Analysis of the apoL-1 gene sequence, perfomred on the patient’s DNA, showed that the absence of apolipoprotein results from a double mutation affecting its synthesis (4). In the absence of APOL-1, no other component of the human serum seems capable of forming pores in the parasite membrane and killing the trypanosome.
Furthermore, a serological screening, conducted in 2005 by the Indian authorities in the patient’s village, with the IRD researcher and assigned by WHO, brought to light an intense exposure of individuals to T. evansi, probably favoured by transmission of the parasite from infected animals to humans, via an insect vector.

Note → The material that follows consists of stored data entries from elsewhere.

(* ===== verification/FinalizeProps.v ===== *)
(** What finalization and reconciliation promise: nothing of a generation is
    removed before its exit is on disk, no cgroup is forgotten, and a call that
    succeeds has left nothing of a dead generation behind. *)
From S2P Require Import Prelude GoStrings Decimal Json Fs FsLogic Durable Container.
From S2P Require Import Net Ownership Generation GenerationFacts Store StoreFacts StoreOps.
From S2P Require Import StoreSystem StoreReach StoreRuns.
From S2P Require Import Dns DnsOps DnsReach Cgroups Finalize FinalizeFacts FinalizeInv.
From S2P Require Import FinalizeDone FinalizeSettled FinalizeOrder FinalizeRuns.

#[local] Open Scope Z_scope.

(** C0. Nothing of a generation is removed before its exit is durable.  Whatever
    fails, wherever the process dies and whatever other (polite) processes do
    between the calls, finalization, the retry for stopped containers and the
    network cleanup call the functions that remove cgroups, ports and interfaces
    only where the record on disk does not claim that the generation runs: two
    functions that agree there cannot be told apart. *)
Theorem cleanup_only_after_exit v2 dead others st id c o code t cleanup cleanup'
    removePort removePort' removeVeth removeVeth' w :
  polite v2 dead others → host_inv v2 dead w →
  same_after_exit dead cleanup cleanup' →
  (∀ a b c d e, Durable.keeps (removePort a b c d e)) →
  ports_after_exit id o removePort removePort' → veths_after_exit id o removeVeth removeVeth' →
  (in_int64 code → typed (generation c) → dead (ID c) (generation c) →
   finalizeStoppedGenerationWithCleanup others st (Some c) code t (Some cleanup) w =
   finalizeStoppedGenerationWithCleanup others st (Some c) code t (Some cleanup') w) ∧
  cleanupStoppedCgroupWithCleanup others st (Some c) (Some cleanup) w =
  cleanupStoppedCgroupWithCleanup others st (Some c) (Some cleanup') w ∧
  cleanupNetworkOwnershipAfterDurableStopWith others st id o (Some removePort)
    (Some removeVeth) w =
  cleanupNetworkOwnershipAfterDurableStopWith others st id o (Some removePort')
    (Some removeVeth') w.
Proof.
  intros Hothers Hw Hc Hk Hp Hv. split_and!.
  - intros Hcode Ht Hd. by eapply finalize_agree.
  - by eapply stopped_agree.
  - by eapply network_agree.
Qed.

(** A call that would be noticed if it were made too early. *)
Definition trap (id : string) (g : exitedIdentity) (m : M unit) : M unit := λ w,
  match record_at w id with
  | Some c =>
    if String.eqb (Status c) StatusRunning && bound_to c (xi_PID g) (xi_PIDStartTime g)
    then (Crash, w) else m w
  | None => m w
  end.
Lemma trap_exited id g m w : exited w id g → m w = trap id g m w.
Proof.
  intros He. unfold trap. destruct (record_at w id) as [c|] eqn:Hc; [|done].
  destruct (String.eqb_spec (Status c) StatusRunning) as [Hs|]; [|done].
  destruct (bound_to c (xi_PID g) (xi_PIDStartTime g)) eqn:Hb; [|done]. destruct He. by exists c.
Qed.

Lemma cleanup_only_after_exit_witness :
  let cleanup := cleanupContainerProcessGeneration (Ok tt) in
  let run f p := (finalizeStoppedGenerationWithCleanup busy AStore (Some fin_running) 3 run_time
    (Some f) fin_world, cleanupNetworkOwnershipAfterDurableStopWith busy AStore "c1" fin_network
    (Some p) (Some fin_veth) fin_world) in
  run cleanup fin_port =
  run (λ id pid pst, trap id (mkIdentity pid pst) (cleanup id pid pst))
    (λ a b c d e, trap "c1" (net_owner fin_network) (fin_port a b c d e)) ∧
  (run cleanup fin_port).1.1 = Ret (true, None).
Proof.
  cbn zeta.
  destruct (cleanup_only_after_exit true any_dead busy AStore "c1" fin_running fin_network 3
    run_time (cleanupContainerProcessGeneration (Ok tt))
    (λ id pid pst, trap id (mkIdentity pid pst)
       (cleanupContainerProcessGeneration (Ok tt) id pid pst))
    fin_port (λ a b c d e, trap "c1" (net_owner fin_network) (fin_port a b c d e))
    fin_veth fin_veth fin_world) as (H1 & _ & H3).
  - apply polite_busy.
  - apply fin_host_inv.
  - intros id [p t] w _ He. by apply trap_exited.
  - intros a b c d e w. by apply same_refl.
  - intros a b c d e w He. by apply trap_exited.
  - done.
  - assert (P1 : in_int64 3) by (vm_compute; intuition congruence).
    assert (P2 : typed (generation fin_running)) by (vm_compute; intuition congruence).
    specialize (H1 P1 P2 I). split; [exact (f_equal2 pair H1 H3)|vm_compute; reflexivity].
Defined.

(** C0. No cgroup is forgotten.  Reconciling a container keeps the invariant of
    the host under any failures, a crash at any system call, any mixture of
    live, dead and stale snapshots, and any polite interference: every record
    stays well formed, every cgroup that still exists is named by a durable
    ownership proof, and only generations whose process has exited are recorded
    as stopped. *)
Theorem reconcile_keeps_host v2 dead others controllers proc namelen removePort removeVeth
    publish kernel st c now w :
  polite v2 dead others → isV2 controllers = v2 →
  (∀ a b c d e, Durable.keeps (removePort a b c d e)) →
  (∀ a b, Durable.keeps (removeVeth a b)) → (∀ a b c, Durable.keeps (publish a b c)) →
  (∀ id g, probeProcessGeneration proc kernel (xi_PID g) (xi_PIDStartTime g) = Ok false →
     dead id g) →
  host_inv v2 dead w →
  host_inv v2 dead (ReconcileContainerState others controllers proc namelen removePort
    removeVeth publish kernel st c now w).2.
Proof.
  intros Ho Hv Hp Hve Hpu Hpr Hw.
  exact (safe_reconcile v2 dead others Ho removePort removeVeth Hp Hve controllers proc
    namelen publish Hv Hpu kernel Hpr st c now w Hw).
Qed.

(** The process is found dead; during its cleanup a system call fails and a later
    one is interrupted by a crash. *)
Definition fin_faulty : world :=
  opened ∅ false (replicate 50 FOk ++ [FFail; FOk; FCrash]) [] fin_world.
Lemma fin_probe id g :
  probeProcessGeneration fin_proc fin_kernel (xi_PID g) (xi_PIDStartTime g) = Ok false →
  any_dead id g.
Proof. done. Qed.
Lemma keeps_nothing {A} (a : A) : Durable.keeps (mret a).
Proof. intros w. by apply same_refl. Qed.

Lemma reconcile_keeps_host_witness :
  let r := ReconcileContainerState busy (Ok tt) fin_proc 255 fin_port fin_veth fin_publish
    fin_kernel AStore (Some fin_running) run_time fin_faulty in
  r.1 = Crash ∧ host_inv true any_dead r.2.
Proof.
  split; [vm_compute; reflexivity|].
  apply (reconcile_keeps_host true any_dead busy (Ok tt) fin_proc 255 fin_port fin_veth
    fin_publish fin_kernel AStore (Some fin_running) run_time fin_faulty).
  - apply polite_busy.
  - reflexivity.
  - intros a b c d e. apply keeps_nothing.
  - intros a b. apply keeps_nothing.
  - intros a b c. apply keeps_nothing.
  - apply fin_probe.
  - exact (fs_inv true any_dead fin_world fin_faulty eq_refl fin_host_inv).
Defined.

(** C0. A finalization that succeeds is complete: the record of the running
    generation becomes the stopped record with its exit code, time and preserved
    identity and the next revision; its ownership proofs are gone, no cgroup of
    the container is left, exactly the names of the generation have left the
    registry, and every other entry of the host is as it was. *)
Theorem FinalizeStoppedGeneration_completes v2 dead controllers namelen removePort removeVeth
    publish st id c cur code t w w' b :
  isV2 controllers = v2 → (∀ a b c d e, Durable.keeps (removePort a b c d e)) →
  (∀ a b, Durable.keeps (removeVeth a b)) → (∀ a b c, Durable.keeps (publish a b c)) →
  host_inv v2 dead w → good_registries w → in_int64 code → dead id (generation cur) →
  record_at w id = Some cur → Status cur = StatusRunning →
  ID c = id → generation c = generation cur →
  FinalizeStoppedGeneration alone controllers namelen removePort removeVeth publish st
    (Some c) code t w = (Ret (b, None), w') →
  b = true ∧ finished v2 dead id (generation cur)
    (persisted (next_revision (stopped_of cur code t))) w w'.
Proof.
  intros Hv Hp Hve Hpu Hw Hg Hcode Hd Hcur Hst Hid Hgen Hrun.
  eassert (wp (FinalizeStoppedGeneration _ _ _ _ _ _ _ _ _ _) _ w) as Hwp
    by (apply (wp_finalize_done v2 dead id (generation cur)
          (persisted (next_revision (stopped_of cur code t))) controllers Hv removePort
          removeVeth Hp Hve namelen publish Hpu st c code t cur w); done).
  unfold wp in Hwp. rewrite Hrun in Hwp. by apply Hwp.
Qed.

Definition fin_done :=
  FinalizeStoppedGeneration alone (Ok tt) 255 fin_port fin_veth fin_publish AStore
    (Some fin_running) 3 run_time fin_world.

Lemma FinalizeStoppedGeneration_completes_witness :
  fin_done.1 = Ret (true, None) ∧
  finished true any_dead "c1" (mkIdentity 7 9)
    (persisted (next_revision (stopped_of fin_running 3 run_time))) fin_world fin_done.2.
Proof.
  assert (Hr : fin_done = (Ret (true, None), fin_done.2)) by (vm_compute; reflexivity).
  assert (P1 : in_int64 3) by (vm_compute; intuition congruence).
  assert (P2 : record_at fin_world "c1" = Some fin_running) by (vm_compute; reflexivity).
  assert (P3 : Status fin_running = StatusRunning) by (vm_compute; reflexivity).
  assert (P4 : ID fin_running = "c1") by (vm_compute; reflexivity).
  assert (P5 : mkIdentity 7 9 = generation fin_running) by (vm_compute; reflexivity).
  split; [by rewrite Hr|]. rewrite P5.
  refine (proj2 (FinalizeStoppedGeneration_completes true any_dead (Ok tt) 255 fin_port fin_veth
    fin_publish AStore "c1" fin_running fin_running 3 run_time fin_world fin_done.2 true
    eq_refl _ _ _ fin_host_inv fin_good_registries P1 I P2 P3 P4 eq_refl Hr)).
  - intros a b c d e. apply keeps_nothing.
  - intros a b. apply keeps_nothing.
  - intros a b c. apply keeps_nothing.
Defined.

(** C0. A reconciliation that succeeds tells the truth: it returns the record on
    disk; if that says running, the probe found this very process alive and
    nothing was changed; otherwise no ownership proof and no cgroup of the
    container is left, and the registry has lost exactly the names of the
    generation whose exit is recorded. *)
Theorem ReconcileContainerState_settles v2 dead controllers proc namelen removePort removeVeth
    publish kernel st c now w w' r :
  isV2 controllers = v2 → (∀ a b c d e, Durable.keeps (removePort a b c d e)) →
  (∀ a b, Durable.keeps (removeVeth a b)) → (∀ a b c, Durable.keeps (publish a b c)) →
  (∀ id g, probeProcessGeneration proc kernel (xi_PID g) (xi_PIDStartTime g) = Ok false →
     dead id g) →
  host_inv v2 dead w → good_registries w →
  ReconcileContainerState alone controllers proc namelen removePort removeVeth publish kernel
    st (Some c) now w = (Ret (r, None), w') →
  ∃ latest, r = Some latest ∧ record_at w' (ID c) = Some latest ∧
    (Status latest = StatusRunning → w_fs w' = w_fs w ∧
       probeProcessGeneration proc kernel (PID latest) (PIDStartTime latest) = Ok true) ∧
    (Status latest ≠ StatusRunning → settled v2 (ID c) w' ∧ names_dropped (ID c) w w').
Proof.
  intros Hv Hp Hve Hpu Hpr Hw Hg Hrun.
  pose proof (wp_reconcile_done v2 dead controllers proc namelen removePort removeVeth publish
    kernel Hv Hp Hve Hpu Hpr st c now w Hw Hg) as Hwp.
  unfold wp in Hwp. rewrite Hrun in Hwp. by apply Hwp.
Qed.

Definition fin_reconciled :=
  ReconcileContainerState alone (Ok tt) fin_proc 255 fin_port fin_veth fin_publish fin_kernel
    AStore (Some fin_running) run_time fin_world.
Definition fin_stopped : Container :=
  persisted (next_revision (stopped_of fin_running (-1) run_time)).

Lemma ReconcileContainerState_settles_witness :
  fin_reconciled.1 = Ret (Some fin_stopped, None) ∧
  settled true (ID fin_running) fin_reconciled.2 ∧
  names_dropped (ID fin_running) fin_world fin_reconciled.2.
Proof.
  assert (Hr : fin_reconciled = (Ret (Some fin_stopped, None), fin_reconciled.2))
    by (vm_compute; reflexivity).
  split; [by rewrite Hr|].
  destruct (ReconcileContainerState_settles true any_dead (Ok tt) fin_proc 255 fin_port fin_veth
    fin_publish fin_kernel AStore fin_running run_time fin_world fin_reconciled.2
    (Some fin_stopped)) as (latest & [= <-] & _ & _ & Hs).
  - reflexivity.
  - intros a b c d e. apply keeps_nothing.
  - intros a b. apply keeps_nothing.
  - intros a b c. apply keeps_nothing.
  - apply fin_probe.
  - exact fin_host_inv.
  - exact fin_good_registries.
  - exact Hr.
  - apply Hs. vm_compute. intros E. discriminate E.
Defined.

In fact, out of 1806 people examined, 60 proved to be strongly positive to the specific serological test for this trypanosome, although no parasite was detected in these subjects, and no case of infection has since been recorded in the village (5).
However, only study of the frequency of each of the two mutations within exposed populations will allow assessment of the risk of the appearance of other cases and the emergence of this new form of trypanosomiasis.
Marie Guillaume-Signoret – IRD
Translation : Nicholas Flay
(1) See scientific sheet n°230, August-September 2005, accessible at:
(2) This research was conducted by scientists from the ‘Laboratoire de Parasitologie Moléculaire (IBMM)’ of the Université Libre de Bruxelles (Belgium), jointly with a researcher from IRD research unit UR 177, medical specialists from the Department of Medicine of the Government Medical College of Nagpur (India), from the Department of Health at Mumbai (India) and from the WHO (Geneva, Switzerland).
(3) Philippe Truc et al. – Genetic characterization of Trypanosoma evansi isolated from a patient in India, Infection, Genetics and Evolution, 24 August 2006. doi:10.1016/j.meegid.2006.07.004
(4) This occurs in the form of two mutations each of which affects an allele of the same gene apoL-1. The first consists of the absence of two nucleotide bases in position 142, the second is the absence one particular base at position 266. These “frameshift” mutations result in the production of proteins that are cut down in length, and therefore ineffective. And these products are undetectable, as they are probably degraded.
(5) This means that these individuals have been or are still carriers of anti-T. evansi antibodies. They have therefore been carriers of the parasite, no doubt owing to an insufficiency in APOL-1 (mutation of a single allele?). See the reference under “For further information”.